План Б: Как пережить несчастье, собраться с силами и снова ощутить радость жизни (Грант, Сэндберг) - страница 13

Так же, как тело обладает физиологической иммунной системой, разум обладает своей – психологической. Когда что-то идет не так, в нас инстинктивно включаются защитные механизмы. Мы видим просветы в тучах. Мы добавляем сахар и воду к лимонам. Мы начинаем цепляться за клише. Но, потеряв Дэйва, я оказалась на это не способна. Стоило мне попытаться сказать себе, что со временем все станет лучше, в голове начинал звучать громкий голос, утверждающий: «Не станет». Казалось очевидным, что ни я, ни мои дети никогда больше не испытаем ни единого момента чистой радости. Никогда.

Селигман установил, что слова «никогда» и «всегда» являются признаками постоянства. Я уже запретила себе говорить «простите», а теперь стала пытаться отказаться от «никогда» и «всегда» и заменить их на «иногда» и «позже». «Я всегда буду чувствовать себя так ужасно» превратилось в «Иногда я буду чувствовать себя так ужасно». Не самая радостная мысль, но все же некоторое улучшение. Я заметила, что в какие-то моменты боль действительно на время отступала, как ужасная мигрень, которая на короткое время становится просто тупой головной болью. Начав чаще испытывать такие моменты, я смогла вспоминать о них, когда снова погружалась в глубокую печаль. Ко мне приходило понимание, что, как бы тяжко ни было, рано или поздно наступит очередной момент просветления. Это помогало вернуть ощущение контроля.

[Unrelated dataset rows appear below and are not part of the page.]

Lemma match_number_length (s : string) :
  (String.length (snd (Re.match_number s)) <= String.length s)%nat.
Proof.
  unfold Re.match_number.
  pose proof (drop_while_length Py.is_digit s) as H.
  destruct (Py.is_empty (Py.take_while Py.is_digit s)); simpl; [lia|].
  destruct (Py.drop_while Py.is_digit s) as [|c r'] eqn:Er; simpl; [lia|].
  pose proof (drop_while_length Py.is_digit r') as H'. simpl in H.
  destruct (Ascii.eqb_spec c "."%char) as [-> | Hc].
  - destruct (Py.is_empty (Py.take_while Py.is_digit r')); simpl; lia.
  - destruct c as [[] [] [] [] [] [] [] []]; simpl; try lia.
    now contradiction Hc.
Qed.

Lemma match_group_length (s g r : string) :
  Re.match_group s = Some (g, r) -> (String.length r < String.length s)%nat.
Proof.
  unfold Re.match_group. destruct s as [|c s']; [discriminate|].
  destruct (Ascii.eqb_spec c "-"%char) as [-> | Hc].
  - destruct (Re.match_name Re.SUFFIXES s') as [[n r0]|] eqn:En; [|discriminate].
    apply match_name_length in En.
    pose proof (match_number_length r0) as Hn.
    destruct (Re.match_number r0) as [num r']. simpl in Hn.
    intro H. inversion H. subst. simpl. lia.
  - destruct c as [[] [] [] [] [] [] [] []]; try discriminate.
    now contradiction Hc.
Qed.

Lemma match_block_fuel (n m : nat) (s : string) :
  (String.length s <= n)%nat -> (String.length s <= m)%nat ->
  Re.match_block n s = Re.match_block m s.
Proof.
  revert m s. induction n as [|n IH]; intros m s Hn Hm.
  - destruct s; [|simpl in Hn; lia]. now destruct m.
  - destruct m as [|m].
    + destruct s; [reflexivity | simpl in Hm; lia].
    + simpl. destruct (Re.match_group s) as [[g r]|] eqn:Eg; [|reflexivity].
      apply match_group_length in Eg.
      destruct (Re.at_dollar r); [reflexivity|].
      now rewrite (IH m r) by lia.
Qed.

Я также попробовала применить методику когнитивной поведенческой терапии. Нужно было записать на листке бумаги убеждение, которое заставляло меня страдать, а затем – доказательство того, что оно ложно. Я начала с самого сильного своего страха: «У моих детей никогда не будет счастливого детства». Когда я смотрела на эту фразу, у меня внутри все переворачивалось, но это помогло мне вспомнить, что я общалась со многими людьми, которые в раннем возрасте потеряли родителей, а дальше – осознать, что их дальнейшая судьба может служить доказательством неверности данного утверждения. В другой раз я написала: «Я никогда больше не почувствую себя хорошо». Глядя на эти слова, я осознала, что только этим утром смеялась над чьей-то шуткой. Пусть это продолжалось не больше минуты, но я уже доказала, что это убеждение также не соответствует действительности.

Знакомый психиатр объяснил мне, что люди эволюционно приспособлены к переживанию как привязанности, так и скорби: у нас имеются врожденные механизмы восстановления после потерь и травм. Это помогло мне поверить в то, что я смогу с этим справиться. Если эволюция заложила в нас способность переживать страдания, значит, моя скорбь не должна убить меня. Я подумала о том, как люди столетиями испытывали любовь и потери, и почувствовала связь с чем-то гораздо большим, чем я сама, – с общечеловеческим опытом. Я обратилась к одному из моих любимых профессоров, преподобному Скотти Макленнану, который давал мне советы, когда я развелась с первым мужем. Сейчас Скотти объяснил мне, что за сорок лет помощи людям, пережившим трагедии, он убедился в том, что «обращение к Господу дает им ощущение объятия любящих рук, которые вечны и невероятно сильны. Человеку нужно знать, что он не одинок».